LORD LOVE A DUCK

[Warning — some plot spoilers below.]

The peculiar brand of cinematic lunacy that started when Frank Tashlin and Jerry Lewis teamed up in the Fifties reached a kind of apotheosis in George Axelrod's Lord Love A Duck, from 1965.  Audiences of the time recoiled from the film, and in a way it brought that particular comic tradition to an end.  It was only partly Axelrod's fault.

Tashlin and Lewis, together and separately, found a way of making self-reflexive movies — movies that called attention to themselves as movies — which embodied an extreme critique of popular culture, satirizing the taste of the very audience which supported their films.  They got away with it because the films were very funny, because audiences of the time clearly shared on some level the filmmaker's distrust of their own culture, and because those audiences didn't resent films which mocked them as long as the filmmakers mocked themselves in the process.

Perhaps most importantly, it was clear that Tashlin and Lewis had an appreciation, even love, for the culture they were deconstructing — they weren't standing outside and above it, pronouncing judgment.

In Lord Love A Duck, though, as in Billy Wilder's Kiss Me, Stupid, the savagery of the critique, the revulsion of the filmmakers for the society they were satirizing, got too raw.  The collapse of the post-WWII American male had been treated almost affectionately in Axelrod's script for Wilder's The Seven Year Itch, co-adapted with Wilder from Axelrod's Broadway play — just as it was in Tashlin's The Girl Can't Help It.

In Lord Love A Duck, as in Kiss Me, Stupid, that affection has evaporated and been replaced with disgust.  In Kiss Me, Stupid there is still affection for the good-hearted women who must deal with the collapsed male protagonists, but the dizzy dame who drives men mad in Lord Love A Duck, played by Tuesday Weld, gets only a bit of pity in passing.  The satire has gotten too close to the bone, and offers more frissons than laughs.

Axelrod goes for the jugular very directly in his film.  The absent father in Tuesday Weld's life has become a barely human caricature of the guilty parent, with a false camaraderie which quickly escalates into babbling oedipal hysteria.  Weld's mother, the abandoned wife, mocked for what she has to do to support her child, kills herself.  The portrait of the father is still within the realm of comedy, of a very savage and disturbing kind — but the portrait of the mother is sickeningly sad.

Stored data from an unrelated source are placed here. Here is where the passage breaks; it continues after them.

(** * Orb_Assistant — the cognitive synthesis pipeline of
      [src/electron/src/orb_controller.py]

    A shallow embedding of the controller ([SF_ORB_Controller]) and of the
    three helper classes it owns ([HabitTracker], [IntuitiveRecognizer],
    [ProprioceptionSystem]), followed by the properties the specification
    states about them.

    Conventions of the embedding.
    - Python floats are idealised as exact rationals ([Q]); comparisons are
      the boolean tests [Qltb], [Qleb] below, so every definition evaluates.
    - A Python dict whose keys are fixed by the code is a record; a key that
      is only sometimes present is an [option] field ([None] = key absent,
      which is what [dict.get] without default returns).
    - Objects that are mutated are threaded explicitly: every method takes
      the parts of the state it touches and returns their new values.
    - The collaborators that are imported but whose code is not part of the
      controller file (the vault manager, the Bayesian engine, the HLSF
      engine, the four-mind tribunal, the gravity field, and the few
      functions of Python's standard library that are not rational
      arithmetic) are interfaces: type classes whose methods are
      parameters of the development.
    - [print] calls are not modelled. *)

From stdpp Require Import gmap strings.
From Stdlib Require Import QArith Qminmax Qabs Qround Lqa ZArith Lia.
From Stdlib Require Import String Ascii List Bool.
Import ListNotations.

Local Open Scope string_scope.
Local Open Scope Q_scope.

(** ** Python values *)

Module Py.

(** [x < y] and [x <= y] on floats. *)
Definition Qltb (x y : Q) : bool := negb (Qle_bool y x).
Definition Qleb (x y : Q) : bool := Qle_bool x y.

(** [min(x, y)]: Python returns [y] only when [y < x]. *)
Definition min (x y : Q) : Q := if Qltb y x then y else x.

(** [sum(xs)] starting from [0]. *)
Definition sum (xs : list Q) : Q := fold_left Qplus xs 0.

(** [sep.join(parts)]. *)
Fixpoint join (sep : string) (parts : list string) : string :=
  match parts with
  | [] => ""
  | [p] => p
  | p :: ps => p ++ sep ++ join sep ps
  end.

(** [s.split(sep)] for a one-character separator: never the empty list. *)
Fixpoint split (sep : ascii) (s : string) : list string :=
  match s with
  | EmptyString => [EmptyString]
  | String c rest =>
      if Ascii.eqb c sep then EmptyString :: split sep rest
      else match split sep rest with
           | [] => [String c EmptyString]
           | w :: ws => String c w :: ws
           end
  end.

Roddy MacDowell, as the magic nerd who makes all of Weld's dreams come true but hasn't got the male authority to win her love, becomes a mass murderer.  Weld herself is not the sweet bombshell Monroe played in The Seven Year Itch, nor the corrupted girl next door MacLaine played in The Apartment.  Weld is a bundle of empty desires, destined to be used and discarded by the men she uses.

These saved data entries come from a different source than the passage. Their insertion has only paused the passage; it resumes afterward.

(** C2 (the child proxy is registered before its request is sent).
    [Manager.Lock] and [Lock.GetLockSurface] first construct and register
    the child, under an identifier no registered proxy has, and only then
    submit the request, on the context that already holds the child; the
    request is the only one the call submits.  The returned pointer is that
    identifier, the child carries it, and in the context the call leaves,
    whether or not the send succeeded, every event addressed to it is routed
    to the [Dispatch] of the child: a listener attached through the returned
    pointer is called, once, by a "locked" (or "configure") event addressed
    to the identifier. *)
Theorem child_registered_before_request
    (ctx : Context) (m l surface output : ProxyId) (h : Handler)
    (ev_locked ev_configure : Event) (serial width height : uint32) (rest : list uint32) :
  Pid ev_locked = (SessionLockManager_Lock ctx m).2.1 ->
  Opcode ev_locked = LockEventLocked ->
  Pid ev_configure = (SessionLock_GetLockSurface ctx l surface output).2.1 ->
  Opcode ev_configure = SurfaceEventConfigure ->
  Data ev_configure = serial :: width :: height :: rest ->
  (let new := NewSessionLock ctx in
   let r := SessionLockManager_Lock ctx m in
   (new.2 ∉ dom (objects ctx))
   /\ objects new.1 !! new.2 = Some (ProxyLock (registered_lock new.2))
   /\ submitted new.1 = submitted ctx
   /\ r = ((SendRequest new.1 m ManagerRequestLock [ArgProxy new.2]).1,
           (new.2, (SendRequest new.1 m ManagerRequestLock [ArgProxy new.2]).2))
   /\ objects r.1 !! r.2.1 = Some (ProxyLock (registered_lock r.2.1))
   /\ Proxy_Id <$> objects r.1 !! r.2.1 = Some r.2.1
   /\ length (submitted r.1) = S (length (submitted ctx))
   /\ (forall event,
         Pid event = r.2.1 ->
         deliver r.1 event
         = ToLock (registered_lock r.2.1)
             (run (SessionLock_Dispatch event) (registered_lock r.2.1)))
   /\ (exists tr l',
         deliver (SessionLock_call r.1 r.2.1 (SessionLock_AddLockedHandler (Some h))).1
           ev_locked
         = ToLock l' (tr, Returned ev_locked l')
         /\ calls tr = [locked_call h]))
  /\ (let new := NewSessionLockSurface ctx in
      let r := SessionLock_GetLockSurface ctx l surface output in
      (new.2 ∉ dom (objects ctx))
      /\ objects new.1 !! new.2 = Some (ProxySurface (registered_surface new.2))
      /\ submitted new.1 = submitted ctx
      /\ r = ((SendRequest new.1 l LockRequestGetLockSurface
                 [ArgProxy new.2; ArgProxy surface; ArgProxy output]).1,
              (new.2, (SendRequest new.1 l LockRequestGetLockSurface
                         [ArgProxy new.2; ArgProxy surface; ArgProxy output]).2))
      /\ objects r.1 !! r.2.1 = Some (ProxySurface (registered_surface r.2.1))
      /\ Proxy_Id <$> objects r.1 !! r.2.1 = Some r.2.1
      /\ length (submitted r.1) = S (length (submitted ctx))
      /\ (forall event,
            Pid event = r.2.1 ->
            deliver r.1 event
            = ToSurface (registered_surface r.2.1)
                (run (SessionLockSurface_Dispatch event) (registered_surface r.2.1)))
      /\ (exists tr s',
            deliver (SessionLockSurface_call r.1 r.2.1
                       (SessionLockSurface_AddConfigureHandler (Some h))).1 ev_configure
            = ToSurface s' (tr, Returned (consumed 3 ev_configure) s')
            /\ calls tr = [configure_call serial width height h])).
Proof.
  intros Hpid Hop Hpid' Hop' Hdata. split.
  - cbn zeta. split; [apply is_fresh|]. split; [cbn; apply lookup_insert_eq|].
    split; [done|]. split; [done|].
    split; [cbn; apply lookup_insert_eq|].
    split; [cbn; by rewrite lookup_insert_eq|].
    split; [cbn; rewrite length_app; cbn; lia|].
    split.
    + intros event Hev. unfold deliver. rewrite Hev.
      cbn [objects SessionLockManager_Lock NewSessionLock Register SendRequest fst snd].
      by rewrite lookup_insert_eq.
    + unfold deliver, SessionLock_call. rewrite Hpid.
      cbn [objects SessionLockManager_Lock NewSessionLock Register SendRequest fst snd].
      rewrite lookup_insert_eq. cbn [Proxy_SetId new_SessionLock lock_mu
        privateSessionLockLocked privateSessionLockFinished].
      unfold SessionLock_AddLockedHandler. rewrite run_AddHandler_Some by done.
      cbn [fst snd objects]. rewrite lookup_insert_eq.
      rewrite run_SessionLock_Dispatch_locked by done.
      eexists _, _. split; [reflexivity|]. by rewrite calls_dispatch_trace.
  - cbn zeta. split; [apply is_fresh|]. split; [cbn; apply lookup_insert_eq|].
    split; [done|]. split; [done|].
    split; [cbn; apply lookup_insert_eq|].
    split; [cbn; by rewrite lookup_insert_eq|].
    split; [cbn; rewrite length_app; cbn; lia|].
    split.
    + intros event Hev. unfold deliver. rewrite Hev.
      cbn [objects SessionLock_GetLockSurface NewSessionLockSurface Register SendRequest
             fst snd].
      by rewrite lookup_insert_eq.
    + unfold deliver, SessionLockSurface_call. rewrite Hpid'.
      cbn [objects SessionLock_GetLockSurface NewSessionLockSurface Register SendRequest
             fst snd].
      rewrite lookup_insert_eq. cbn [Proxy_SetId new_SessionLockSurface surface_mu
        privateSessionLockSurfaceConfigure].
      unfold SessionLockSurface_AddConfigureHandler.
      rewrite run_AddHandler_Some by done.
      cbn [fst snd objects]. rewrite lookup_insert_eq.
      rewrite (run_SessionLockSurface_Dispatch_configure _ _ serial width height rest)
        by done.
      eexists _, _. split; [reflexivity|]. by rewrite calls_dispatch_trace.
Qed.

As I suggested in an earlier note on Kiss Me, Stupid, when the critics of male insecurity start to hate women for putting up with it, the possibilities for comedy have been exhausted.

The magic nerd that Axelrod created in Lord Love A Duck would be resurrected, more benignly, in later high-school comedies like Ferris Bueller's Day Off and Napoleon Dynamite.  The Coen brothers would find a new way of making savage fun of 60s middle-class culture in A Serious Man, which somehow manages to portray the same moral desolation and social absurdity without the corrosive and alienating resentment.

Lord Love A Duck stands today as a powerfully resonant film, whose creator has arrived at a kind of cultural crossroads and is paralyzed by his inability to decide which direction to take to bring his vision home.  It's a crossroads which has become for him, and for a certain tradition of American comedy, a total dead end.